Une côte surpeuplée avec peu d’eau douce
Comme dans de nombreuses régions côtières, Lagos concentre une population très nombreuse sur une mince bande de terre le long de l’océan, des lagunes et des criques. Bien que la zone reçoive de fortes précipitations annuelles, le terrain bas et plat entraîne un important ruissellement plutôt qu’une infiltration profonde. En conséquence, les habitants dépendent largement de puits peu profonds forés dans des couches de sable sous la ville. Dans des conditions saines, une « lentille » d’eau douce plus légère flotte au‑dessus d’une eau de mer plus dense. Mais lorsque la nappe est trop exploitée, que le niveau de la mer augmente ou que la pollution s’intensifie, cet équilibre délicat peut être perturbé, permettant à l’eau plus salée de progresser sous terre vers l’intérieur des terres.
Observer le sous‑sol avec l’électricité
Parce que les zones salées et douces sont invisibles, les chercheurs ont utilisé des méthodes électriques pour « voir » le sous‑sol sans creuser. Ils ont réalisé 26 sondages électriques verticaux (VES) et 14 profils de tomographie de résistivité électrique (ERT) à travers Apapa–Ajegunle, appuyés par des données lithologiques provenant de 10 forages. Ces outils injectent de faibles courants électriques dans la terre et mesurent la facilité de leur circulation. L’eau salée conduit très bien l’électricité et apparaît comme des zones de faible résistivité, tandis que l’eau douce et le sable sec résistent au courant et présentent une résistivité plus élevée. En combinant des mesures unidimensionnelles et bidimensionnelles avec des logiciels de cartographie, l’équipe a reconstitué la distribution des eaux salées et douces jusqu’à des profondeurs d’environ 40–60 mètres.
Jusqu’où la mer est parvenue
Les images électriques ont révélé quatre à cinq couches souterraines distinctes, avec des valeurs de résistivité allant d’extrêmement basses (environ 1 ohm‑mètre) à très élevées (au‑delà de 50 000 ohm‑mètres). Près de la surface, de fines couches de limon et d’argile recouvrent des corps de sable plus épais qui constituent les aquifères. Dans de nombreuses parties des zones sud, est et ouest — les plus proches de la lagune, des criques et du canal — les couches sableuses sont fortement affectées par l’eau de mer. L’eau salée y apparaît comme des zones de très faible résistivité comprises entre environ 1 et 11 ohm‑mètres, s’étendant parfois d’à peine 1 mètre sous la surface jusqu’à 40 mètres de profondeur. Au‑dessus ou à côté de ces poches, l’équipe a identifié des zones saumâtres et des sables plus frais, mais souvent l’eau douce de bonne qualité était « coiffée » par des couches plus salées, rendant les prélèvements plus difficiles et plus risqués sans mélange des deux auteurs.

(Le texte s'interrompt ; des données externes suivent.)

(** A pass touches the state and the metrics through these only; it may throw and
    catch exceptions. *)
Inductive uses {S} (session : FrontendSession (S * PassMetrics)) : ∀ A, io (S * PassMetrics) A → Prop :=
| uses_return A (a : A) : uses session A (ioret a)
| uses_throw A e : uses session A (iothrow e)
| uses_bind A B m k : uses session A m → (∀ a, uses session B (k a)) → uses session B (iobind m k)
| uses_catch A m h : uses session A m → (∀ e, uses session A (h e)) → uses session A (iocatch m h)
| uses_metric A m : metric_call A m → uses session A (on_metrics m)
| uses_port A m : port_call session A m → uses session A m.

(** A runner that uses the ports it is given, whether it has a session or not. *)
Definition port_pass {S} (runner : Runner S) : Prop :=
  ∀ session, uses (default (Session false false None None None None None None None false false ∅) session) unit
               (runner session).

Section keeping.
Context {S : Type} (session : FrontendSession (S * PassMetrics)) (P : S * PassMetrics → Prop).

Lemma uses_keeps A c :
  (∀ A m, metric_call A m → keeps P (on_metrics m)) → (∀ A m, port_call session A m → keeps P m) →
  uses session A c → keeps P c.
Proof.
  intros Hm Hp. induction 1 as [A a|A e|A B m k _ IHm _ IHk|A m h _ IHm _ IHh|A m Hc|A m Hc].
  - apply keeps_ret.
  - apply keeps_throw.
  - by apply keeps_bind.
  - by apply keeps_catch.
  - by apply Hm.
  - by apply Hp.
Qed.
End keeping.

(** ** What a run has gone through *)

Section runs.
Context {S : Type}.
Implicit Types (entries : list (RegistryEntry S)) (report : PassExecutionReport) (session : option (FrontendSession S)).

Definition record_ids report : list bytes := (λ r, pd_id (xr_descriptor r)) <$> report.

Lemma find_pass_Some entries id entry :
  find_pass entries id = Some entry → entry ∈ entries ∧ pd_id (entry_descriptor entry) = id.
Proof.
  intros [Hin Hid]%List.find_some. split; [by apply list_elem_of_In|]. by apply bool_decide_eq_true in Hid.
Qed.

Lemma find_record_is_Some report id : is_Some (find_record report id) ↔ id ∈ record_ids report.
Proof.
  unfold find_record, record_ids. rewrite list_elem_of_fmap. split.
  - intros [r [Hin Hid]%List.find_some]. exists r. apply bool_decide_eq_true in Hid.
    split; [done|by apply list_elem_of_In].
  - intros (r & -> & Hin). destruct (List.find _ report) eqn:E; [done|].
    apply list_elem_of_In in Hin. apply (List.find_none _ _ E), bool_decide_eq_false in Hin. done.
Qed.

Lemma find_None_Forall {A} (f : A → bool) (l : list A) : List.find f l = None ↔ Forall (λ x, f x = false) l.
Proof.
  rewrite Forall_forall. split.
  - intros E x Hx. apply (List.find_none _ _ E). by apply list_elem_of_In.
  - intros H. destruct (List.find f l) as [x|] eqn:E; [|done]. apply List.find_some in E as [Hin Hx].
    apply list_elem_of_In in Hin. by rewrite (H x Hin) in Hx.
Qed.

(** The metrics are within the budget, or say that they are not. *)
Definition accounted (budget : PassBudget) (m : PassMetrics) : Prop :=
  over_budget budget m = false ∨ budget_exhausted m = true.

(** A step that may come after the passes of [done]. *)
Definition step_admitted session (done : list bytes) (d : ExtractionPassDescriptor) : Prop :=
  pd_id d ∉ done ∧ Forall (λ dependency, dependency ∈ done) (pd_dependencies d) ∧
  match session with
  | Some available => Forall (λ c, supports available c = true) (pd_required_capabilities d)
  | None => pd_required_capabilities d = []
  end.

(** [run_step] runs a pass exactly if its step is admitted. *)
Lemma run_step_admitted entries session report step entry :
  find_pass entries step = Some entry → step_admitted session (record_ids report) (entry_descriptor entry) →
  run_step entries session report step = (do* record := run_pass session entry in ioret (report ++ [record])).
Proof.
  intros Hf (Hnew & Hdeps & Hcaps). unfold run_step. rewrite Hf. cbv zeta.
  rewrite (proj2 (find_None_Forall _ _)).
  2:{ eapply Forall_impl; [exact Hdeps|]. intros dep Hdep%find_record_is_Some. apply bool_decide_eq_false.
      destruct Hdep as [? ->]. done. }
  rewrite bool_decide_eq_false_2 by (by rewrite find_record_is_Some).
  destruct session as [available|].
  - rewrite (proj2 (find_None_Forall _ _)); [done|]. eapply Forall_impl; [exact Hcaps|]. by intros c ->.
  - by rewrite bool_decide_eq_true_2.
Qed.

Lemma run_step_inv entries session report step s report' s' :
  run_step entries session report step s = Returned report' s' →
  ∃ entry record, find_pass entries step = Some entry ∧
    step_admitted session (record_ids report) (entry_descriptor entry) ∧
    run_pass session entry s = Returned record s' ∧ report' = report ++ [record].
Proof.
  unfold run_step. destruct (find_pass entries step) as [entry|] eqn:Hf; [|done]. cbv zeta.
  destruct (List.find _ (pd_dependencies _)) eqn:Hd; [done|].
  destruct (bool_decide (is_Some _)) eqn:Hn; [done|]. apply bool_decide_eq_false in Hn.
  rewrite find_record_is_Some in Hn. rewrite find_None_Forall in Hd.
  assert (Forall (λ dependency, dependency ∈ record_ids report) (pd_dependencies (entry_descriptor entry))) as Hdeps.
  { eapply Forall_impl; [exact Hd|]. intros dep Hdep%bool_decide_eq_false. apply find_record_is_Some.
    by apply not_eq_None_Some. }
  intros H. assert (∃ record, run_pass session entry s = Returned record s' ∧ report' = report ++ [record] ∧
    step_admitted session (record_ids report) (entry_descriptor entry)) as (record & ? & ? & ?); [|by exists entry, record].
  destruct session as [available|].
  - destruct (List.find _ (pd_required_capabilities _)) eqn:Hc; [done|]. rewrite find_None_Forall in Hc.
    apply iobind_Returned in H as (record & s1 & Hr & [= <- <-]). exists record. split_and!; [done..|].
    split; [done|]. split; [done|]. eapply Forall_impl; [exact Hc|]. intros c Hs. by apply negb_false_iff.
  - destruct (bool_decide (pd_required_capabilities _ = [])) eqn:Hc; [|done]. apply bool_decide_eq_true in Hc.
    apply iobind_Returned in H as (record & s1 & Hr & [= <- <-]). by exists record.
Qed.

Lemma on_metrics_Returned {A} (m : io PassMetrics A) (s : S) metrics a t :
  on_metrics m (s, metrics) = Returned a t ↔ ∃ metrics', m metrics = Returned a metrics' ∧ t = (s, metrics').
Proof. unfold on_metrics. destruct (m metrics); naive_solver. Qed.

Lemma run_pass_accounted session entry s record s' :
  run_pass session entry s = Returned record s' →
  xr_descriptor record = entry_descriptor entry ∧
  accounted (effective_budget session (entry_descriptor entry)) (xr_metrics record).
Proof.
  unfold run_pass. cbv zeta. set (budget := effective_budget _ _). unfold iobind at 1.
  destruct (entry_runner entry _ _) as [[] [s1 m1]|e [s1 m1]|]; [|done..].
  destruct (check_budget budget (s1, m1)) as [[] [s2 m2]|e [s2 m2]|] eqn:Hc; [|done..]. intros [= <- <-].
  split; [done|]. cbn [xr_metrics]. unfold check_budget in Hc.
  apply iobind_Returned in Hc as (m & t & Hg & Hc). injection Hg as <- <-. unfold id in Hc.
  destruct (over_budget budget m1) eqn:Ho; [|left; by injection Hc as <- <-]. right.
  apply iobind_Returned in Hc as ([] & t & Hset & Hc). injection Hset as <-.
  apply on_metrics_Returned in Hc as (m' & Hd & [= <- <-]). unfold note_diagnostic in Hd.
  apply iobind_Returned in Hd as ([] & m3 & Hset & Hd). injection Hset as <-.
  apply iobind_Returned in Hd as (m4 & m5 & Hg & Hd). injection Hg as <- <-. unfold enforce in Hd.
  destruct (_ && _); [by apply iobind_Returned in Hd as ([] & ? & [= <-] & ?)|by injection Hd as <-].
Qed.

Lemma run_steps_inv entries session steps report s report' s' :
  run_steps entries session steps report s = Returned report' s' →
  ∃ more, report' = report ++ more ∧ record_ids more = steps ∧
    ∀ i record, more !! i = Some record → ∃ entry, entry ∈ entries ∧
      entry_descriptor entry = xr_descriptor record ∧
      step_admitted session (record_ids report ++ take i steps) (xr_descriptor record) ∧
      accounted (effective_budget session (xr_descriptor record)) (xr_metrics record).
Proof.
  revert report s. induction steps as [|step steps IH]; intros report s H; cbn in H.
  { injection H as <- <-. exists []. by rewrite app_nil_r. }
  apply iobind_Returned in H as (report1 & s1 & H1 & H).
  apply run_step_inv in H1 as (entry & record & Hf & Ha & Hr & ->).
  apply run_pass_accounted in Hr as [Hd Hacc]. apply find_pass_Some in Hf as [Hin Hid].
  destruct (IH _ _ H) as (more & -> & Hids & Hall). exists (record :: more).
  assert (record_ids (record :: more) = step :: steps) as Hids'.
  { unfold record_ids in *. cbn. by rewrite Hids, Hd, Hid. }
  split; [by rewrite <-app_assoc|]. split; [done|]. intros [|i] r Hi.
  - injection Hi as <-. exists entry. rewrite Hd. cbn. rewrite app_nil_r. done.
  - destruct (Hall i r Hi) as (e & ? & ? & Hadm & ?). exists e. split_and!; [done..| |done].
    cbn [take]. unfold record_ids in Hadm at 1. rewrite fmap_app in Hadm. cbn in Hadm. rewrite Hd, Hid, <-app_assoc in Hadm.
    done.
Qed.

Lemma run_report_ids entries plan session s report s' :
  run entries plan session s = Returned report s' → record_ids report = plan.
Proof.
  unfold run. destruct (bool_decide _); [done|]. by intros (more & -> & Hids & _)%run_steps_inv.
Qed.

Transformer les mesures en cartes
Pour passer de mesures isolées à une vue d’ensemble, les chercheurs ont assemblé les profils VES en diagrammes en clôture tridimensionnels et utilisé des logiciels de cartographie pour construire des cartes « iso‑profondeur » et « iso‑épaisseur ». Celles‑ci montrent à quelle profondeur sous la surface se trouvent les couches salines et d’eau douce, et quelle est l’épaisseur de chacune à travers le district. Les cartes confirment que l’eau salée est concentrée le long des franges côtières et sous une grande partie de la zone urbanisée d’Apapa–Ajegunle, avec des voies préférentielles d’écoulement souterrain du sud vers le nord. En revanche, la partie nord de la zone d’étude apparaît largement exempte d’intrusion saline dans l’aquifère peu profond, ce qui la rend plus prometteuse pour un développement de l’eau souterraine plus sûr — du moins pour l’instant.
Limites, risques et étapes suivantes
L’étude s’est concentrée sur les couches d’aquifère les plus superficielles, elle ne permet donc pas de confirmer si des corps de sable plus profonds restent épargnés par l’eau de mer et pourraient servir de réserves à long terme. Elle n’incluait pas non plus d’échantillonnage détaillé de la qualité de l’eau au fil du temps, ce qui révélerait comment la salinité évolue selon les saisons ou lors des crues. Néanmoins, le travail montre que les méthodes électriques, combinées aux logs de forage et aux outils de cartographie modernes, offrent une manière puissante de suivre la propagation de l’eau de mer sous terre. Les auteurs soulignent que sans gestion rigoureuse — limiter les pompages, réduire la pollution et poursuivre la surveillance géophysique — l’eau salée pourrait progresser plus loin à l’intérieur des terres, menaçant à la fois les approvisionnements domestiques et les écosystèmes locaux.
Ce que cela signifie pour les habitants de Lagos
En termes simples, cette recherche montre qu’une grande partie des eaux souterraines peu profondes sous Apapa–Ajegunle est déjà envahie par la mer, en particulier près des lagunes et des criques. De l’eau douce existe encore, notamment plus au nord et dans des couches de sable plus profondes, mais elle est souvent recouverte ou entourée d’eau plus salée. Cela complique le forage de puits et augmente le risque qu’un pompage imprudent détériore des ressources en eau de bonne qualité. En cartographiant la position actuelle des zones salées et douces, l’étude fournit une base scientifique pour un meilleur emplacement des forages, un contrôle plus strict de l’exploitation de la nappe et une planification à long terme pour protéger l’une des ressources les plus vitales mais vulnérables de Lagos : ses réserves cachées d’eau douce.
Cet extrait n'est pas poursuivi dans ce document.